Los dos regalos de Dios

 

Hermana Claudia Graciela, misionera de la Consolata colombiana, nos comparte las alegrías de su vocación y misión, y nos abre el corazón sobre sus sueños y expectativas para la misión en Kazajstán que la espera en este año 2020

 

¿Qué significa para ti la vocación misionera, la misión?

La vocación misionera es un regalo que Dios me ha dado junto con el don de la vida. Es compartir mi experiencia de vida y de fe con las personas que Dios pone en mi camino allá donde Él me envia, acogiendo y favoreciendo un intercambio que me transforma, me enriquece y me ayuda a aprender a vivir con serenidad y esperanza mi peregrinar cotidiano con Dios y con cuantos caminan a mi lado.

 

¿Puedes compartir una alegría grande che te ha dado la vida missionera?

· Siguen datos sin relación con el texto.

(** * Multi-chamber leak-test bench: embedding and verified properties

    Shallow embedding of the chamber test orchestrator (test_manager.py),
    the adaptive pulse regulator (pid_controller.py), the pressure sensor
    error backoff (pressure_sensor.py) and the calibration engine
    (calibration_manager.py, calibration_db.py), the test log (logger.py)
    and the role manager (roles.py).

    Python floats are idealised as rationals ([Q]); the results of NumPy
    divisions, which may be infinite or NaN, are carried by [npfloat].
    Part I holds the definitions, Part II the lemmas and theorems. *)

From Stdlib Require Import QArith Qabs Qminmax ZArith List String Lia Lqa.
From stdpp Require Import gmap strings list sorting.

(* ===================================================================== *)
(** * Part I.  Definitions                                                *)
(* ===================================================================== *)

(** ** Rational helpers (Python float comparisons) *)

Definition Qltb (x y : Q) : bool := negb (Qle_bool y x).
Definition Qleb (x y : Q) : bool := Qle_bool x y.
Definition Qeqb (x y : Q) : bool := Qeq_bool x y.

(** Python [sum] over a list of floats. *)
Definition Qsum (l : list Q) : Q := fold_left Qplus l 0%Q.

(** ** NumPy float64 values: finite, infinite or NaN

    Rounding is not modelled.  Zero carries no sign: every divisor in the
    modelled code is a sum of squares, which NumPy never returns as -0.0. *)

Module NumPy.

Inductive npfloat : Type :=
| Fin (q : Q)
| PInf
| NInf
| NaN.

Definition Qsign (q : Q) : comparison := (q ?= 0)%Q.

Definition fneg (a : npfloat) : npfloat :=
  match a with
  | Fin q => Fin (- q)%Q
  | PInf => NInf
  | NInf => PInf
  | NaN => NaN
  end.

Definition fadd (a b : npfloat) : npfloat :=
  match a, b with
  | NaN, _ | _, NaN => NaN
  | Fin x, Fin y => Fin (x + y)%Q
  | PInf, NInf | NInf, PInf => NaN
  | PInf, _ | _, PInf => PInf
  | NInf, _ | _, NInf => NInf
  end.

Definition fsub (a b : npfloat) : npfloat := fadd a (fneg b).

(** Infinity scaled by the sign of a finite factor. *)
Definition inf_signed (positive : bool) (s : comparison) : npfloat :=
  match s with
  | Eq => NaN
  | Gt => if positive then PInf else NInf
  | Lt => if positive then NInf else PInf
  end.

Definition fmul (a b : npfloat) : npfloat :=
  match a, b with
  | NaN, _ | _, NaN => NaN
  | Fin x, Fin y => Fin (x * y)%Q
  | Fin x, PInf | PInf, Fin x => inf_signed true (Qsign x)
  | Fin x, NInf | NInf, Fin x => inf_signed false (Qsign x)
  | PInf, PInf | NInf, NInf => PInf
  | PInf, NInf | NInf, PInf => NInf
  end.

(** Division of float64 scalars: x/0 is NaN for x = 0 and a signed
    infinity otherwise (NumPy warns, it does not raise). *)
Definition fdiv (a b : npfloat) : npfloat :=
  match a, b with
  | NaN, _ | _, NaN => NaN
  | Fin x, Fin y =>
      if Qeqb y 0 then
        match Qsign x with Eq => NaN | Gt => PInf | Lt => NInf end
      else Fin (x / y)%Q
  | Fin _, (PInf | NInf) => Fin 0
  | PInf, Fin y => match Qsign y with Lt => NInf | _ => PInf end
  | NInf, Fin y => match Qsign y with Lt => PInf | _ => NInf end
  | (PInf | NInf), (PInf | NInf) => NaN
  end.

(** [a == b] on float64 scalars (NaN equals nothing). *)
Definition feqb (a b : npfloat) : bool :=
  match a, b with
  | Fin x, Fin y => Qeqb x y
  | PInf, PInf | NInf, NInf => true
  | _, _ => false
  end.

Definition is_nan (a : npfloat) : bool :=
  match a with NaN => true | _ => false end.

(** Values that denote the same float. *)
Definition feq (a b : npfloat) : Prop :=
  match a, b with
  | Fin x, Fin y => (x == y)%Q
  | PInf, PInf | NInf, NInf | NaN, NaN => True
  | _, _ => False
  end.

(** [np.array([...])] of finite Python floats. *)
Definition np_array (l : list Q) : list npfloat := map Fin l.

(** [np.sum]. *)
Definition np_sum (l : list npfloat) : npfloat := fold_left fadd l (Fin 0).

(** [np.mean]: the sum divided by the number of elements. *)
Definition np_mean (l : list npfloat) : npfloat :=
  fdiv (np_sum l) (Fin (inject_Z (Z.of_nat (length l)))).

(** Broadcasting [arr - c], [m * arr + c] and element-wise products. *)
Definition arr_sub_scalar (l : list npfloat) (c : npfloat) : list npfloat :=
  map (fun v => fsub v c) l.

Definition arr_affine (m : npfloat) (l : list npfloat) (c : npfloat)
  : list npfloat :=
  map (fun v => fadd (fmul m v) c) l.

Fixpoint arr_mul (l1 l2 : list npfloat) : list npfloat :=
  match l1, l2 with
  | a :: l1', b :: l2' => fmul a b :: arr_mul l1' l2'
  | _, _ => []
  end.

Fixpoint arr_sub (l1 l2 : list npfloat) : list npfloat :=
  match l1, l2 with
  | a :: l1', b :: l2' => fsub a b :: arr_sub l1' l2'
  | _, _ => []
  end.

(** [arr ** 2]. *)
Definition arr_sq (l : list npfloat) : list npfloat :=
  map (fun v => fmul v v) l.

End NumPy.

(** ** pid_controller.py: PIDControllerWrapper *)

Module PidController.

Inductive mode : Type := fast | medium | fine.

Record mode_config : Type := {
  threshold : Q;
  pulse_on : Q;
  pulse_off : Q
}.

(** [self.modes]. *)
Definition modes (m : mode) : mode_config :=
  match m with
  | fast => {| threshold := 40; pulse_on := 0.3; pulse_off := 0.1 |}
  | medium => {| threshold := 15; pulse_on := 0.2; pulse_off := 0.2 |}
  | fine => {| threshold := 5; pulse_on := 0.1; pulse_off := 0.3 |}
  end.

(** The fields of the wrapper that [compute_adaptive_pulse] and [reset]
    touch; the wrapped [simple_pid.PID] object plays no part in them. *)
Record PIDControllerWrapper : Type := {
  setpoint : Q;
  sample_time : Q;
  last_pressure : option Q;
  pressure_history : list Q
}.

(** [__init__] with its default arguments, for a given setpoint. *)
Definition init (sp : Q) : PIDControllerWrapper :=
  {| setpoint := sp; sample_time := 0.1;
     last_pressure := None; pressure_history := [] |}.

(** [reset]. *)
Definition reset (c : PIDControllerWrapper) : PIDControllerWrapper :=
  {| setpoint := setpoint c; sample_time := sample_time c;
     last_pressure := None; pressure_history := [] |}.

(** The dictionary returned by [compute_adaptive_pulse]; [rate] is the
    value that only feeds the debug log line. *)
Record pulse : Type := {
  out_pulse_on : Q;
  out_pulse_off : Q;
  out_mode : mode;
  logged_rate : Q
}.

Definition select_mode (abs_error : Q) : mode :=
  if Qltb (threshold (modes fast)) abs_error then fast
  else if Qltb (threshold (modes medium)) abs_error then medium
  else fine.

(** [append] followed by [pop(0)] when more than ten entries are held. *)
Definition push_history (h : list Q) (p : Q) : list Q :=
  let h' := h ++ [p] in
  if (10 <? length h')%nat then tail h' else h'.

(** [sum(h[i] - h[i-1] for i in range(1, len(h))) / max(1, len(h) - 1)]. *)
Definition avg_rate_of (h : list Q) : Q :=
  (Qsum (map (fun i => nth i h 0 - nth (i - 1) h 0)%Q
             (seq 1 (length h - 1)))
   / inject_Z (Z.of_nat (Nat.max 1 (length h - 1))))%Q.

Definition rate_factor_of (avg_rate : Q) : Q :=
  Qmin 1 (Qabs avg_rate / 10).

La vida misionera me ha dejado muy bellos recuerdos de rostros, de encuentros profundos y de acontecimientos, que me han ayudado en mi camino de crecimiento humano y espiritual. Señalo solo una, de entre tantas alegrías,  y es la experiencia vivida con una mujer en una mision en Tanzania. Ella pertenece a una tribu de religion tradicional y puedo decir que cada encuentro con esta señora y tantas otras personas en la mision me dava la oportunidad, verdaderamente, de una reflexion profunda para mi camino de fe y de un dialogo fraterno de vida. Una vez habia pasado mucho tiempo sin llover y todas las personas estaban preocupadas porque si no llovía las semillas no habrian podido crecer bien, lo que implicaba tiempo de carestia. Conversando con ella a respecto le digo: “continuemos a orar para que Dios nos ayude con la lluvia”. A lo cual me pregunta: “y que significa orar?” Entonces yo intenté explicarle con sencillez que la oracion es un dialogo amigable que establecemos con Dios; y ella me responde: “pero el Dios de la naturaleza si es cercano y es Dios, sabe lo que es mejor para nosotros, no necesitamos decirselo, nosotros solo debemos saber esperar y confiar”. Al día siguiente cayó la bendecida lluvia.

 

 

¿Qué dirías a una joven, que se siente atraída hacia la vida misionera y esta decidiendo su proyecto de vida?

Que sea abierta y disponible a la voz de Dios que escoje las sorpresas de la vida cotidiana para manifestar su presencia: los acontecimeintos, las personas y las situaciones, son también medios a traves de los cuales Él se comunica a cada uno de nostros.

Que se deje guiar por la fuerza del Espíritu y no tenga miedo de responder a lo que Dios, llamándola le propone, porque cada opción de vida tiene sus riesgos y sus alegrías, pero si es el camino de uno, Él dona paz, serenidad y fuerza para seguirlo. Asi que la invitaría a repetir una oración que me ha ayudado en mi camino: “Si Señor yo me entrego a ti, confío en ti y acepto lo que me pidas”.

 

¿Cómo te sentiste cuando recibiste la destinación a Asia?

Sentí mucha alegría y sorpresa. Como parte de esta Familia Misionera estaba acompañando el proceso  de apertura de las nuevas presencias en Asia y oraba por estos pueblos y por las misioneras que habrían sido enviadas para caminar estos nuevos senderos de mision; ¡nunca pensé que yo habría podido ser una de estas hermanas! Puedo afirmar que para mi, en  esta etapa de mi vida, el nuevo servicio misionero al cual vengo llamada, es un regalo muy bello que Dios me está dando y les pido una oracion para que las hermanas que estamos preparandonos para partir podamos ser buenos instrumentos en Sus manos.

¿Cuáles son tus sueños tus ilusiones para la nueva misión?

Mis sueños e ilusiones para la nueva misión son de compartir la vida y la fe con alegría y simplicidad, en mi comunidad y con el pueblo del Kazakistan. Deseo abrirme a la acción de Dios, ya presente en este pueblo, aprendiendo y valorizando la realidad, la cultura, el idioma, el clima, las tradiciones y amar la misión, dejándome transformar por ella con los desafíos y emociones que todo inicio y diversidad implican.

 

¿Cuál es el secreto de la felicidad?

Mas que de un “secreto de la felicidad”, me gustaría hablar de un camino de gratitud. Continuar, en el servicio de la vida cotidiana, a descubrir y a ser consciente que Dios me ama y me dona la vida para vivirla intensamente, respondiendo a  Su amor como una oportunidad única e irrepetible. Vivir la vida como un don es el camino de la felicidad.